**Exercise directions**
In the records that follow, find the line with "(** Bytes an"; from there, retype every line exactly through the line with "if rune3 c1 c2 c3", which also belongs to the answer.

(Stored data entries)
━━━━━━━━━━━━━━━━━━━━━━━━━━━━━━

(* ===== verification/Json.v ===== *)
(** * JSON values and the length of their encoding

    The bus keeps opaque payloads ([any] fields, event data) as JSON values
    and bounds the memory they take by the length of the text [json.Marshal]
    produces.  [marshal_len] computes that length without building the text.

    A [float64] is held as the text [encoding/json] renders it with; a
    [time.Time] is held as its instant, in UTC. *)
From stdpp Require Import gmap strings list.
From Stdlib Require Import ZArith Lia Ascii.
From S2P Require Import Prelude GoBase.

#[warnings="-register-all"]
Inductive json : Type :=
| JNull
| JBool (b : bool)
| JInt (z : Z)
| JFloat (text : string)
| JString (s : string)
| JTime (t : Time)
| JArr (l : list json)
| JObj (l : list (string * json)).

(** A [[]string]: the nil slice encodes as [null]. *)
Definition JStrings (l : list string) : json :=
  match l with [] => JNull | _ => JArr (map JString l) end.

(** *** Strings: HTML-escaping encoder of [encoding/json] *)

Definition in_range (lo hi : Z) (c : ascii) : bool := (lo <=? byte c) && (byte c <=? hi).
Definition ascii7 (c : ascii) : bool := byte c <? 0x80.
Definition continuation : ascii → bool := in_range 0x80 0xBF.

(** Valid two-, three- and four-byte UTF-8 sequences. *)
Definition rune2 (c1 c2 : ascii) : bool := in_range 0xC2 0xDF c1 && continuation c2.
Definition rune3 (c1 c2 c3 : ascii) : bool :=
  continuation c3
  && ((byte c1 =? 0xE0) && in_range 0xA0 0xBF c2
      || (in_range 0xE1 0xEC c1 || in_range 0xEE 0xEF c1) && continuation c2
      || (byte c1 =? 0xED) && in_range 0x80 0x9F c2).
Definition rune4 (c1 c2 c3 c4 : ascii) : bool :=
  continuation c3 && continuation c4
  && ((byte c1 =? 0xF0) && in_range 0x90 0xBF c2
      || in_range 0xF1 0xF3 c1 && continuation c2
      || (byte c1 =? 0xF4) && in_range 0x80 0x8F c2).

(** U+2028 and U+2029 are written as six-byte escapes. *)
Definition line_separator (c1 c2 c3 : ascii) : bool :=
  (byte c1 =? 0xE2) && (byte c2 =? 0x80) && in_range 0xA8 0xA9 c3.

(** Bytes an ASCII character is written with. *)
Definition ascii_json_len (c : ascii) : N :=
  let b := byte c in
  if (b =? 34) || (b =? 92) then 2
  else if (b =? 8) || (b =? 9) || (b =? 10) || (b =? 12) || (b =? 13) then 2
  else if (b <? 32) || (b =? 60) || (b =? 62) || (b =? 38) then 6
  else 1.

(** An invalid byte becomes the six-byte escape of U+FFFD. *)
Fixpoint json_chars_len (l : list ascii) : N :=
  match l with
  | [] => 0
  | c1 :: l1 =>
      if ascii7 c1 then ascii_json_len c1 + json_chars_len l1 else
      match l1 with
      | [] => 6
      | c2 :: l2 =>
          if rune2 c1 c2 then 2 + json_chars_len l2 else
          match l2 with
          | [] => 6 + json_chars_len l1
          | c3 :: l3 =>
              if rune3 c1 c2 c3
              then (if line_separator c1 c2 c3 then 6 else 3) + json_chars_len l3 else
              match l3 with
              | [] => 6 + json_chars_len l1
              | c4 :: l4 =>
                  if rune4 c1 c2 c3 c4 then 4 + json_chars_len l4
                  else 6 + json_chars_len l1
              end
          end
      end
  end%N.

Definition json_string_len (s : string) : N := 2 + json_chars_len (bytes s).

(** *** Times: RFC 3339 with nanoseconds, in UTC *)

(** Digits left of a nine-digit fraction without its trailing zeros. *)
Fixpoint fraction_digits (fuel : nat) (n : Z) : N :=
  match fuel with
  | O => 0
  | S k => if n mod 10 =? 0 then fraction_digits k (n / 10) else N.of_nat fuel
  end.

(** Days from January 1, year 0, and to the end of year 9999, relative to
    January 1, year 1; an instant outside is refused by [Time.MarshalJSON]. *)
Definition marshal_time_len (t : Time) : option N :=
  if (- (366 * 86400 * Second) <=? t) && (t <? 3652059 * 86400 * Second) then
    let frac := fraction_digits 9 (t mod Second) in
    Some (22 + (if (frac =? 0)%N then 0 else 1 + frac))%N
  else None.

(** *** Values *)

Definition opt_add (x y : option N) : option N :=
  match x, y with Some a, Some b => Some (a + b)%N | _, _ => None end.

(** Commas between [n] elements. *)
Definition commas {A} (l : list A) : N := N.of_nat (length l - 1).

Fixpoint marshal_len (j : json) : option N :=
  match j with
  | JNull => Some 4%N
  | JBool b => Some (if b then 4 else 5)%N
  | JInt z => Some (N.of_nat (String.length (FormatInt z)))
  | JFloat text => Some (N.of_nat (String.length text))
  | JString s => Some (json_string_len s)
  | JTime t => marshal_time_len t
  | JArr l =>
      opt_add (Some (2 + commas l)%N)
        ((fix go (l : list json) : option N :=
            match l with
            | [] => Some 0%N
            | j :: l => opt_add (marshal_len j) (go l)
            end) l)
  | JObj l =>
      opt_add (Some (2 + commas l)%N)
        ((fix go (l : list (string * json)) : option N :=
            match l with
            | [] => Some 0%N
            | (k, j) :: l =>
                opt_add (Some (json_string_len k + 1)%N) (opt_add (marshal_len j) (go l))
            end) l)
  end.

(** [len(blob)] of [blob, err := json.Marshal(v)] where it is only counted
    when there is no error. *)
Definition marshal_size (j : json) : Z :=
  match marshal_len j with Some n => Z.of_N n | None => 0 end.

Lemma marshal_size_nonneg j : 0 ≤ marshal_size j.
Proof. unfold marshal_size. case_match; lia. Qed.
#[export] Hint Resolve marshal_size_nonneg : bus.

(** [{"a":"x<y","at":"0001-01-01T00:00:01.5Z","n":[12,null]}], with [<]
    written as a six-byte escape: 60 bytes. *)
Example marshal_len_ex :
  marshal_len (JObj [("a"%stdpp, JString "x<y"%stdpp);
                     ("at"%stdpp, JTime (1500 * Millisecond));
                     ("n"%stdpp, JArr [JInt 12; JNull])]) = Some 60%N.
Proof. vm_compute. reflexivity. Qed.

━━━━━━━━━━━━━━━━━━━━━━━━━━━━━━

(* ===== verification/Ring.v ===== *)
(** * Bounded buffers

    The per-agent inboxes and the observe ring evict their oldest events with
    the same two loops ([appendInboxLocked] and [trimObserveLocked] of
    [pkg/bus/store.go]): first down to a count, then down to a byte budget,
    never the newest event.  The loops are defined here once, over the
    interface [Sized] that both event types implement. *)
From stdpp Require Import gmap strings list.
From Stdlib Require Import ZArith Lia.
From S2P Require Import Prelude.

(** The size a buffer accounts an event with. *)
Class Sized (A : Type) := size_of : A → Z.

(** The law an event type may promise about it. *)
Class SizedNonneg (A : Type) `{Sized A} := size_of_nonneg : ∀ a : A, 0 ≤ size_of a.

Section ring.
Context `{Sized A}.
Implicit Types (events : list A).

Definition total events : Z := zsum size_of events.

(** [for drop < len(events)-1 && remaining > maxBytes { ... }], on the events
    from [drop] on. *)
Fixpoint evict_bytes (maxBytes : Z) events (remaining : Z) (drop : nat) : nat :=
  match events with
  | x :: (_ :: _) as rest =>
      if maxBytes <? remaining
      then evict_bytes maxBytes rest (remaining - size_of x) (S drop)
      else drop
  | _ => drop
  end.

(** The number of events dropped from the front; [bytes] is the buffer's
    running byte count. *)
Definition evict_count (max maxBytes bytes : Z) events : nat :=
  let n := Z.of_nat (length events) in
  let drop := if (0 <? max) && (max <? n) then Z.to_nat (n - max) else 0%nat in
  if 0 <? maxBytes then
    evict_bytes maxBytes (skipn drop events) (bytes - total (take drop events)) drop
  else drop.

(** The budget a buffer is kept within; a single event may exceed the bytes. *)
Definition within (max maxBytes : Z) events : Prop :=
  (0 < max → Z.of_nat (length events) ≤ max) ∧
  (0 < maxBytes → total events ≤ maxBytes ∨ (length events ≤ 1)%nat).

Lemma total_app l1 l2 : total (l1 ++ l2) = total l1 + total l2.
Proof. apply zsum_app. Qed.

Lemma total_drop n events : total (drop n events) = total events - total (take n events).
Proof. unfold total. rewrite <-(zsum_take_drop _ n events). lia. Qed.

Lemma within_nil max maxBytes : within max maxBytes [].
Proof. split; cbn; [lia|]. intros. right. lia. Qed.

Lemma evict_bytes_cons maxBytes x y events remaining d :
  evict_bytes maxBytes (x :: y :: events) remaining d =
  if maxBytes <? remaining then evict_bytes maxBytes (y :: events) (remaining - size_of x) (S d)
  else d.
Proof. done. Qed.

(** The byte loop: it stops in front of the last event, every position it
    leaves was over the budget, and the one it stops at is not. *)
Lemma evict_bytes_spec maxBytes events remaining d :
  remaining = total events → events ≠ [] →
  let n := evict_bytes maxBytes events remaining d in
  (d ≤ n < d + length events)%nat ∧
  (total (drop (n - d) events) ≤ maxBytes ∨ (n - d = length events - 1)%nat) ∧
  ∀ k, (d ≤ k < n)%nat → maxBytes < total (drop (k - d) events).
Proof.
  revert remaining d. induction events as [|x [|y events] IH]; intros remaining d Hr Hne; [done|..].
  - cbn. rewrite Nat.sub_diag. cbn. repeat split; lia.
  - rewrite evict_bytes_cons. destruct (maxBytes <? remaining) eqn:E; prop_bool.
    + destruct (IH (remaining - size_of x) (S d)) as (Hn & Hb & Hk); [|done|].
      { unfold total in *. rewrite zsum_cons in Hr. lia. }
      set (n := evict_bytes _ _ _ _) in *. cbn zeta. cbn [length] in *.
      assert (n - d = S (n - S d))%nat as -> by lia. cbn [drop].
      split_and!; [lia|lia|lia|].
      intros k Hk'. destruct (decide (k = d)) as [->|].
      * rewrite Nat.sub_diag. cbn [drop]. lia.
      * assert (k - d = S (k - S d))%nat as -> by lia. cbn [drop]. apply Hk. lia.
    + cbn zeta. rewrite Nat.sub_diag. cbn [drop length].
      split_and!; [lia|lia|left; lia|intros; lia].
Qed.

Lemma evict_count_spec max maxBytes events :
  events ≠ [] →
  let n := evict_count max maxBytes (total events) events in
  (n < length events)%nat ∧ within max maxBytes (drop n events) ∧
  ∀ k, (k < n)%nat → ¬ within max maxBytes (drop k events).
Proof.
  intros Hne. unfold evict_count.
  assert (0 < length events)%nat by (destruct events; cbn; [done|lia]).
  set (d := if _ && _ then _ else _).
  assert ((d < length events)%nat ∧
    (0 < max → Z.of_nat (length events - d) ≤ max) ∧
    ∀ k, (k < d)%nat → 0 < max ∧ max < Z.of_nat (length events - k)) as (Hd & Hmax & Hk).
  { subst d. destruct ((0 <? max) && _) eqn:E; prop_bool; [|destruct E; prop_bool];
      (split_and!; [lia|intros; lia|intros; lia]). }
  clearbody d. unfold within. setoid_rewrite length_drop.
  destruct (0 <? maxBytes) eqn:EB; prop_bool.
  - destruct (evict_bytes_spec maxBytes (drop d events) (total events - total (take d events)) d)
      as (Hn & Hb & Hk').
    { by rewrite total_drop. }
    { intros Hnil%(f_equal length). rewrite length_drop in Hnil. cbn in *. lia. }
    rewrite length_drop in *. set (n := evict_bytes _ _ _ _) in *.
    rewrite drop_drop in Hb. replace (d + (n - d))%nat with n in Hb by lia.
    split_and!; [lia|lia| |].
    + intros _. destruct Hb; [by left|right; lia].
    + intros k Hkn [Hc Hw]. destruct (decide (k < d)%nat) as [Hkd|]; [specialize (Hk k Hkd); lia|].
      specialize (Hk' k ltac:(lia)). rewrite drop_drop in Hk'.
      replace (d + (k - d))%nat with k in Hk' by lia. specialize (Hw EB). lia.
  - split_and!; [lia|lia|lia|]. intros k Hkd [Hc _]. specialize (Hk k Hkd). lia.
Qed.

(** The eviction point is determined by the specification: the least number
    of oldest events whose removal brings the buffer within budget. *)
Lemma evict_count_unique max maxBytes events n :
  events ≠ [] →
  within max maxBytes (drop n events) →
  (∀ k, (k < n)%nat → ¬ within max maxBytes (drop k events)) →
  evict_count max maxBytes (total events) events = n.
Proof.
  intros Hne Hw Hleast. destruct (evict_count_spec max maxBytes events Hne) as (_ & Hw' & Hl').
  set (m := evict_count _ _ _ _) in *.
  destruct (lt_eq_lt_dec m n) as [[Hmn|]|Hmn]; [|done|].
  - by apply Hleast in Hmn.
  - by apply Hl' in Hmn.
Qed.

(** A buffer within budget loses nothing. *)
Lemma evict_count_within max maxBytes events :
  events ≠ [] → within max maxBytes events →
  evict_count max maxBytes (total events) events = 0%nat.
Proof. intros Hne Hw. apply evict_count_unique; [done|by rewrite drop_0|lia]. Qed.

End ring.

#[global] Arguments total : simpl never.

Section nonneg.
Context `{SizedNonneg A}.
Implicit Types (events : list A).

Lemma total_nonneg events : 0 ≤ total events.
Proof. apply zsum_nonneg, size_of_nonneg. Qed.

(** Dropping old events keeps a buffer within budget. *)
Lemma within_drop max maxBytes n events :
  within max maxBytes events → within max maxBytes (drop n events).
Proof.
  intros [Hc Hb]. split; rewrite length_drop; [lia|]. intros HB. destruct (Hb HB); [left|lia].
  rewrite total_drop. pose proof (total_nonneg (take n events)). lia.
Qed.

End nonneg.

━━━━━━━━━━━━━━━━━━━━━━━━━━━━━━

**Answer box**
(** Bytes an ASCII character is written with. *)
Definition ascii_json_len (c : ascii) : N :=
  let b := byte c in
  if (b =? 34) || (b =? 92) then 2
  else if (b =? 8) || (b =? 9) || (b =? 10) || (b =? 12) || (b =? 13) then 2
  else if (b <? 32) || (b =? 60) || (b =? 62) || (b =? 38) then 6
  else 1.

(** An invalid byte becomes the six-byte escape of U+FFFD. *)
Fixpoint json_chars_len (l : list ascii) : N :=
  match l with
  | [] => 0
  | c1 :: l1 =>
      if ascii7 c1 then ascii_json_len c1 + json_chars_len l1 else
      match l1 with
      | [] => 6
      | c2 :: l2 =>
          if rune2 c1 c2 then 2 + json_chars_len l2 else
          match l2 with
          | [] => 6 + json_chars_len l1
          | c3 :: l3 =>
              if rune3 c1 c2 c3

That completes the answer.